(* ===== verification/HeaderClaims.v ===== *)
(** * Owned-header claims: [src/src/index/header_claims.cpp]

    The scheduler-owned oracle that decides which translation unit extracts a
    shared header.  Every method runs under one mutex, so a method call is one
    step; [claim] is a step enabled only when its gate is open.

    The wait times of the metrics (a clock) are not modelled; the counters are
    64-bit and wrap. *)

From S2P Require Export Bytes.

(** ** Data *)

Record HeaderClaimCandidate := Candidate {
  path : bytes;
  parsed_md5 : option bytes;
  already_indexed_in_database : bool
}.

Record Grant := MkGrant {
  grant_md5 : option bytes;
  owner : nat
}.

(** [(header path, configuration identity)]. *)
Abbreviation ClaimKey := (bytes * bytes)%type.

Record HeaderClaimMetrics := Metrics {
  candidates : N;
  granted_count : N;
  denied_already_indexed : N;
  denied_in_flight_owner : N;
  regranted_on_retry : N;
  revoked_after_publish_failure : N
}.

(** [++counter] on [std::uint64_t]. *)
Definition incr (n : N) : N := ((n + 1) mod 2 ^ 64)%N.

Definition count_candidate (m : HeaderClaimMetrics) : HeaderClaimMetrics :=
  Metrics (incr (candidates m)) (granted_count m) (denied_already_indexed m)
    (denied_in_flight_owner m) (regranted_on_retry m) (revoked_after_publish_failure m).
Definition count_granted (m : HeaderClaimMetrics) : HeaderClaimMetrics :=
  Metrics (candidates m) (incr (granted_count m)) (denied_already_indexed m)
    (denied_in_flight_owner m) (regranted_on_retry m) (revoked_after_publish_failure m).
Definition count_already (m : HeaderClaimMetrics) : HeaderClaimMetrics :=
  Metrics (candidates m) (granted_count m) (incr (denied_already_indexed m))
    (denied_in_flight_owner m) (regranted_on_retry m) (revoked_after_publish_failure m).
Definition count_in_flight (m : HeaderClaimMetrics) : HeaderClaimMetrics :=
  Metrics (candidates m) (granted_count m) (denied_already_indexed m)
    (incr (denied_in_flight_owner m)) (regranted_on_retry m) (revoked_after_publish_failure m).
Definition count_retry (m : HeaderClaimMetrics) : HeaderClaimMetrics :=
  Metrics (candidates m) (granted_count m) (denied_already_indexed m)
    (denied_in_flight_owner m) (incr (regranted_on_retry m)) (revoked_after_publish_failure m).
Definition count_revoked (m : HeaderClaimMetrics) : HeaderClaimMetrics :=
  Metrics (candidates m) (granted_count m) (denied_already_indexed m)
    (denied_in_flight_owner m) (regranted_on_retry m) (incr (revoked_after_publish_failure m)).

(** [SequencedHeaderClaimOracle::Impl]. *)
Record oracle := Oracle {
  granted : gmap ClaimKey Grant;
  released : gset nat;
  next_rank : nat;
  cancelled : bool;
  metrics : HeaderClaimMetrics
}.

Definition initial_oracle : oracle := Oracle ∅ ∅ 0 false (Metrics 0 0 0 0 0 0).

(** ** Operations *)

(** [while (released_.erase(next_rank_) != 0) ++next_rank_;] *)
Fixpoint advance (fuel : nat) (rel : gset nat) (next : nat) : gset nat * nat :=
  match fuel with
  | 0 => (rel, next)
  | S fuel => if decide (next ∈ rel) then advance fuel (rel ∖ {[next]}) (S next) else (rel, next)
  end.

Definition release (rank : nat) (st : oracle) : oracle :=
  let rel := released st ∪ {[rank]} in
  let '(rel', next') := advance (size rel) rel (next_rank st) in
  Oracle (granted st) rel' next' (cancelled st) (metrics st).
(* ===== verification/IncludeCycles.v ===== *)
(** * Include cycles: [IncludeGraph::cycles] of [src/src/include_hygiene/graph.cpp]

    Tarjan's strongly connected components, with the explicit frame stack of the
    source.  The vectors [stack] and [work] are lists whose head is the vector's
    back. *)

From S2P Require Export IncludeGraph.

(** ** The algorithm *)

(** [it->second]'s far ends, or nothing when the node has no outgoing list. *)
Definition kids (g : IncludeGraph) (v : bytes) : list bytes := dst_path <$> direct_from g v.

Record tarjan := Tarjan {
  t_index : gmap bytes nat;
  t_lowlink : gmap bytes nat;
  t_on_stack : gset bytes;
  t_stack : list bytes;
  t_out : list (list bytes);
  t_counter : nat;
  t_work : list (bytes * nat)            (* Frame{node, next_child} *)
}.

Definition idx (t : tarjan) (v : bytes) : nat := default 0 (t_index t !! v).
Definition low (t : tarjan) (v : bytes) : nat := default 0 (t_lowlink t !! v).

(** [index[v] = lowlink[v] = counter++; stack.push_back(v); on_stack.insert(v);
    work.push_back({v, 0})]. *)
Definition discover (v : bytes) (t : tarjan) : tarjan :=
  Tarjan (<[v := t_counter t]> (t_index t)) (<[v := t_counter t]> (t_lowlink t))
    ({[v]} ∪ t_on_stack t) (v :: t_stack t) (t_out t) (S (t_counter t)) ((v, 0) :: t_work t).

Definition set_work (w : list (bytes * nat)) (t : tarjan) : tarjan :=
  Tarjan (t_index t) (t_lowlink t) (t_on_stack t) (t_stack t) (t_out t) (t_counter t) w.

Definition lower (v : bytes) (n : nat) (t : tarjan) : tarjan :=
  Tarjan (t_index t) (<[v := low t v `min` n]> (t_lowlink t)) (t_on_stack t) (t_stack t) (t_out t)
    (t_counter t) (t_work t).

(** The loop that pops the stack down to [v]. *)
Fixpoint pop_component (v : bytes) (stack comp : list bytes) : list bytes * list bytes :=
  match stack with
  | [] => (comp, [])
  | w :: stack =>
      if decide (w = v) then (comp ++ [w], stack) else pop_component v stack (comp ++ [w])
  end.

(** The block under [lowlink[f.node] == index[f.node]]. *)
Definition close_component (g : IncludeGraph) (v : bytes) (t : tarjan) : tarjan :=
  let '(comp, stack) := pop_component v (t_stack t) [] in
  let self_loop := (length comp =? 1) && existsb (λ d, bool_decide (d = v)) (kids g v) in
  Tarjan (t_index t) (t_lowlink t) (t_on_stack t ∖ list_to_set comp) stack
    (if (1 <? length comp) || self_loop then t_out t ++ [sort bytes_ltb comp] else t_out t)
    (t_counter t) (t_work t).

(** One iteration of [while (!work.empty())]. *)
Definition tarjan_step (g : IncludeGraph) (t : tarjan) : option tarjan :=
  match t_work t with
  | [] => None
  | (v, next_child) :: rest =>
      match kids g v !! next_child with
      | Some child =>
          let t := set_work ((v, S next_child) :: rest) t in
          match t_index t !! child with
          | None => Some (discover child t)
          | Some i => if decide (child ∈ t_on_stack t) then Some (lower v i t) else Some t
          end
      | None =>
          let t := if decide (low t v = idx t v) then close_component g v t else t in
          let t := set_work rest t in
          match rest with
          | [] => Some t
          | (p, _) :: _ => Some (lower p (low t v) t)
          end
      end
  end.

Fixpoint tarjan_loop (fuel : nat) (g : IncludeGraph) (t : tarjan) : option tarjan :=
  match tarjan_step g t, fuel with
  | None, _ => Some t
  | Some _, O => None
  | Some t', S fuel => tarjan_loop fuel g t'
  end.

Fixpoint tarjan_roots (fuel : nat) (g : IncludeGraph) (roots : list bytes) (t : tarjan) : option tarjan :=
  match roots with
  | [] => Some t
  | root :: roots =>
      match t_index t !! root with
      | Some _ => tarjan_roots fuel g roots t
      | None =>
          match tarjan_loop fuel g (discover root t) with
          | Some t => tarjan_roots fuel g roots t
          | None => None
          end
      end
  end.

(** Every node the search can meet: the keys and the far ends. *)
Definition universe (g : IncludeGraph) : list bytes :=
  nodes g ++ (dst_path <$> mjoin (map_to_list (out_ g)).*2).
Definition is_number_char (c : ascii) : bool :=
  ((48 <=? zb c) && (zb c <=? 57)) || bool_decide (c = "."%char) || bool_decide (c = "e"%char) ||
  bool_decide (c = "E"%char) || bool_decide (c = "+"%char) || bool_decide (c = "-"%char).

Definition is_float_char (c : ascii) : bool :=
  bool_decide (c = "."%char) || bool_decide (c = "e"%char) || bool_decide (c = "E"%char).

(** The leading [-] is one of the characters the loop accepts. *)
Definition parse_number (c : cursor) : outcome Value :=
  let text := take_while is_number_char (rest c) in
  match text with
  | [] => fail (bs "expected a value") (pos c)
  | _ =>
      if existsb is_float_char text then fail (bs "non-integer number '" ++ text ++ bs "'") (pos c)
      else
        match strtoll text with
        | None => fail (bs "bad number '" ++ text ++ bs "'") (pos c)
        | Some v => Done (VInt v) (advance (length text) c)
        end
  end.

(** The last value of a key wins, in the place of the first. *)
Fixpoint set_member (members : list (bytes * Value)) (key : bytes) (v : Value) :
    list (bytes * Value) :=
  match members with
  | [] => [(key, v)]
  | m :: members =>
      if decide (m.1 = key) then (m.1, v) :: members else m :: set_member members key v
  end.

(** The [while (true)] of [parse_object], given [parse_value(depth + 1)]. *)
Fixpoint members_loop (pv : cursor → outcome Value) (fuel : nat) (members : list (bytes * Value))
    (c : cursor) : outcome Value :=
  match fuel with
  | O => Fuel
  | S fuel =>
      let c := skip_ws c in
      if decide (peek c ≠ quote) then fail (bs "object key must be a string") (pos c)
      else
        do key, c <- parse_string c;
        do _, c <- expect ":" (skip_ws c);
        do v, c <- pv (skip_ws c);
        let members := set_member members key v in
        let c := skip_ws c in
        if decide (peek c = ","%char) then members_loop pv fuel members (advance 1 c)
        else do _, c <- expect "}" c; Done (VObj members) c
  end.
(** The attempt loop of [find_or_insert]. *)
Fixpoint probe (fuel : nat) (attempt : Z) (key : bytes) (keys : gmap Z bytes) : option Z :=
  match fuel with
  | O => None
  | S fuel =>
      let candidate := candidate_for key attempt in
      match keys !! candidate with
      | Some other => if decide (other = key) then Some candidate
                      else probe fuel ((attempt + 1) mod 2 ^ 64) key keys
      | None => Some candidate
      end
  end.

Definition find_or_insert (fuel : nat) (key : bytes) (index : HandleIndex) : option (Z * HandleIndex) :=
  match handles_by_key index !! key with
  | Some handle => Some (handle, index)
  | None =>
      candidate ← probe fuel 0 key (keys_by_handle index);
      Some (candidate, MkIndex (<[key := candidate]> (handles_by_key index))
                         (<[candidate := key]> (keys_by_handle index)))
  end.
End handles.

Definition find (key : bytes) (index : HandleIndex) : option Z := handles_by_key index !! key.
Definition key_for (handle : Z) (index : HandleIndex) : option bytes := keys_by_handle index !! handle.
Definition empty_index : HandleIndex := MkIndex ∅ ∅.

(** ** Codes

    Each lemma reads one field off the front of two equal texts. *)

Lemma colon_sep z : ":"%char ∉ to_string z.
Proof. apply to_string_sep; [done|cbn; lia]. Qed.
Lemma semicolon_sep z : ";"%char ∉ to_string z.
Proof. apply to_string_sep; [done|cbn; lia]. Qed.

Lemma append_field_inj f g s t : append_field f ++ s = append_field g ++ t → f = g ∧ s = t.
Proof.
  unfold append_field. rewrite <-!app_assoc, <-!app_comm_cons. intros H.
  apply app_sep_inj in H as [Hn H]; [|apply colon_sep..].
  apply (inj to_string), (inj Z.of_nat) in Hn. by apply app_inj_1 in H.
Qed.

Lemma number_inj a b s t : to_string a ++ bs ";" ++ s = to_string b ++ bs ";" ++ t → a = b ∧ s = t.
Proof.
  intros H. apply app_sep_inj in H as [Hn ->]; [|apply semicolon_sep..].
  by apply (inj to_string) in Hn.
Qed.

Lemma append_optional_inj f g s t : append_optional f ++ s = append_optional g ++ t → f = g ∧ s = t.
Proof.
  destruct f as [f|], g as [g|]; cbn [append_optional]; rewrite <-?app_assoc; [|done|done|].
  - intros H%(inj (app (bs "+"))). apply append_field_inj in H as [-> H]. by apply app_inv_head in H.
  - intros H%app_inv_head. done.
Qed.

Lemma append_optional_int_inj f g s t :
  append_optional_int f ++ s = append_optional_int g ++ t → f = g ∧ s = t.
Proof.
  destruct f as [f|], g as [g|]; cbn [append_optional_int]; rewrite <-?app_assoc; [|done|done|].
  - intros H%(inj (app (bs "+"))). by apply number_inj in H as [-> ->].
  - intros H%app_inv_head. done.
Qed.

(** A counted sequence of fields. *)
Lemma fields_inj l k s t :
  to_string (Z.of_nat (length l)) ++ bs ";" ++ mjoin (append_field <$> l) ++ s
  = to_string (Z.of_nat (length k)) ++ bs ";" ++ mjoin (append_field <$> k) ++ t → l = k ∧ s = t.
Proof.
  intros [Hn%(inj Z.of_nat) H]%number_inj. revert k Hn H.
  induction l as [|x l IH]; intros [|y k] Hn H; simplify_eq/=; [done|].
  rewrite <-!app_assoc in H. apply append_field_inj in H as [-> H]. by apply IH in H as [-> ->].
Qed.

(** Peels equal fields off [H], one after the other. *)
Ltac peel H :=
  rewrite <-?app_assoc in H;
  repeat first
    [ apply append_field_inj in H as [? H]
    | apply append_optional_inj in H as [? H]
    | apply append_optional_int_inj in H as [? H]
    | apply fields_inj in H as [? H]
    | apply number_inj in H as [? H] ].

Lemma partition_string_inj p q s t :
  partition_string p ++ s = partition_string q ++ t → p = q ∧ s = t.
Proof.
  destruct p as [[] [? ? ? ? []]], q as [[] [? ? ? ? []]]. unfold partition_string.
  cbn [pk_file pk_configuration content component_path directory_path file_name semantic_universe
    translation_unit normalized_configuration identity_source cc_driver cc_working_dir cc_arguments
    cc_lang_mode cc_resource_dir].
  intros H. peel H. by subst.
Qed.

(** After the semantic universe, a symbol string of an external symbol is one
    field, and one of a local symbol begins with the field ["local"]. *)
Lemma symbol_string_external k :
  is_local (sk_linkage k) = false →
  symbol_string k = append_field (semantic_universe (pk_configuration (sk_partition k)))
    ++ append_field (sk_usr k).
Proof. unfold symbol_string. by intros ->. Qed.

Lemma symbol_string_local k :
  is_local (sk_linkage k) = true →
  let configuration := pk_configuration (sk_partition k) in
  symbol_string k = append_field (semantic_universe configuration) ++ append_field (bs "local")
    ++ append_field (translation_unit configuration) ++ append_field (identity_source configuration)
    ++ append_optional (sk_local_anchor k) ++ append_field (sk_usr k).
Proof. unfold symbol_string. intros ->. cbn zeta. by rewrite <-!app_assoc. Qed.

Lemma append_field_cons f : ∃ x l, append_field f = x :: l.
Proof. unfold append_field. destruct (to_string _) as [|x l]; eexists _, _; reflexivity. Qed.

(** A number cannot end with [:] and with [;] at once. *)
Lemma number_not_field z f s t : to_string z ++ bs ";" ++ s ≠ append_field f ++ t.
Proof.
  unfold append_field. rewrite <-app_assoc, <-app_comm_cons. intros H.
  set (n := Z.of_nat (length f)) in H. revert H. generalize (colon_sep z), (semicolon_sep n).
  generalize (to_string z) (to_string n).
  intros u v. revert v. induction u as [|x u IH]; intros [|y v] Hv Hu [=]; subst.
  - apply Hu. by left.
  - apply Hv. by left.
  - eapply IH; [| |done]; intros ?; [apply Hv|apply Hu]; by right.
Qed.

(** The string of a symbol followed by the field and the number of a relation. *)
Lemma symbol_string_inj k k' f f' z z' s t :
  symbol_string k ++ append_field f ++ to_string z ++ bs ";" ++ s
  = symbol_string k' ++ append_field f' ++ to_string z' ++ bs ";" ++ t →
  symbol_view k = symbol_view k' ∧ f = f' ∧ z = z' ∧ s = t.
Proof.
  unfold symbol_view. destruct (is_local (sk_linkage k)) eqn:Hl, (is_local (sk_linkage k')) eqn:Hl';
    rewrite 1?(symbol_string_local k Hl), 1?(symbol_string_external k Hl),
      1?(symbol_string_local k' Hl'), 1?(symbol_string_external k' Hl'); intros H; peel H.
  - repeat split; congruence.
  - by apply eq_sym, number_not_field in H.
  - by apply number_not_field in H.
  - repeat split; congruence.
Qed.

Lemma symbol_string_view k k' : symbol_string k = symbol_string k' → symbol_view k = symbol_view k'.
Proof.
  intros H. apply (symbol_string_inj k k' [] [] 0 0 [] []). by rewrite H.
Qed.

Lemma symbol_view_string k k' : symbol_view k = symbol_view k' → symbol_string k = symbol_string k'.
Proof.
  unfold symbol_view, symbol_string.
  destruct (is_local (sk_linkage k)), (is_local (sk_linkage k')); intros; simplify_eq; congruence.
Qed.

******

### Directions for this task
Begin at the first line of the records above and quote every line verbatim through the one that contains "(denied_in_flight_owner m) (incr".

### Answer to the problem
(* ===== verification/HeaderClaims.v ===== *)
(** * Owned-header claims: [src/src/index/header_claims.cpp]

    The scheduler-owned oracle that decides which translation unit extracts a
    shared header.  Every method runs under one mutex, so a method call is one
    step; [claim] is a step enabled only when its gate is open.

    The wait times of the metrics (a clock) are not modelled; the counters are
    64-bit and wrap. *)

From S2P Require Export Bytes.

(** ** Data *)

Record HeaderClaimCandidate := Candidate {
  path : bytes;
  parsed_md5 : option bytes;
  already_indexed_in_database : bool
}.

Record Grant := MkGrant {
  grant_md5 : option bytes;
  owner : nat
}.

(** [(header path, configuration identity)]. *)
Abbreviation ClaimKey := (bytes * bytes)%type.

Record HeaderClaimMetrics := Metrics {
  candidates : N;
  granted_count : N;
  denied_already_indexed : N;
  denied_in_flight_owner : N;
  regranted_on_retry : N;
  revoked_after_publish_failure : N
}.

(** [++counter] on [std::uint64_t]. *)
Definition incr (n : N) : N := ((n + 1) mod 2 ^ 64)%N.

Definition count_candidate (m : HeaderClaimMetrics) : HeaderClaimMetrics :=
  Metrics (incr (candidates m)) (granted_count m) (denied_already_indexed m)
    (denied_in_flight_owner m) (regranted_on_retry m) (revoked_after_publish_failure m).
Definition count_granted (m : HeaderClaimMetrics) : HeaderClaimMetrics :=
  Metrics (candidates m) (incr (granted_count m)) (denied_already_indexed m)
    (denied_in_flight_owner m) (regranted_on_retry m) (revoked_after_publish_failure m).
Definition count_already (m : HeaderClaimMetrics) : HeaderClaimMetrics :=
  Metrics (candidates m) (granted_count m) (incr (denied_already_indexed m))
    (denied_in_flight_owner m) (regranted_on_retry m) (revoked_after_publish_failure m).
Definition count_in_flight (m : HeaderClaimMetrics) : HeaderClaimMetrics :=
  Metrics (candidates m) (granted_count m) (denied_already_indexed m)
    (incr (denied_in_flight_owner m)) (regranted_on_retry m) (revoked_after_publish_failure m).
Definition count_retry (m : HeaderClaimMetrics) : HeaderClaimMetrics :=
  Metrics (candidates m) (granted_count m) (denied_already_indexed m)
    (denied_in_flight_owner m) (incr (regranted_on_retry m)) (revoked_after_publish_failure m).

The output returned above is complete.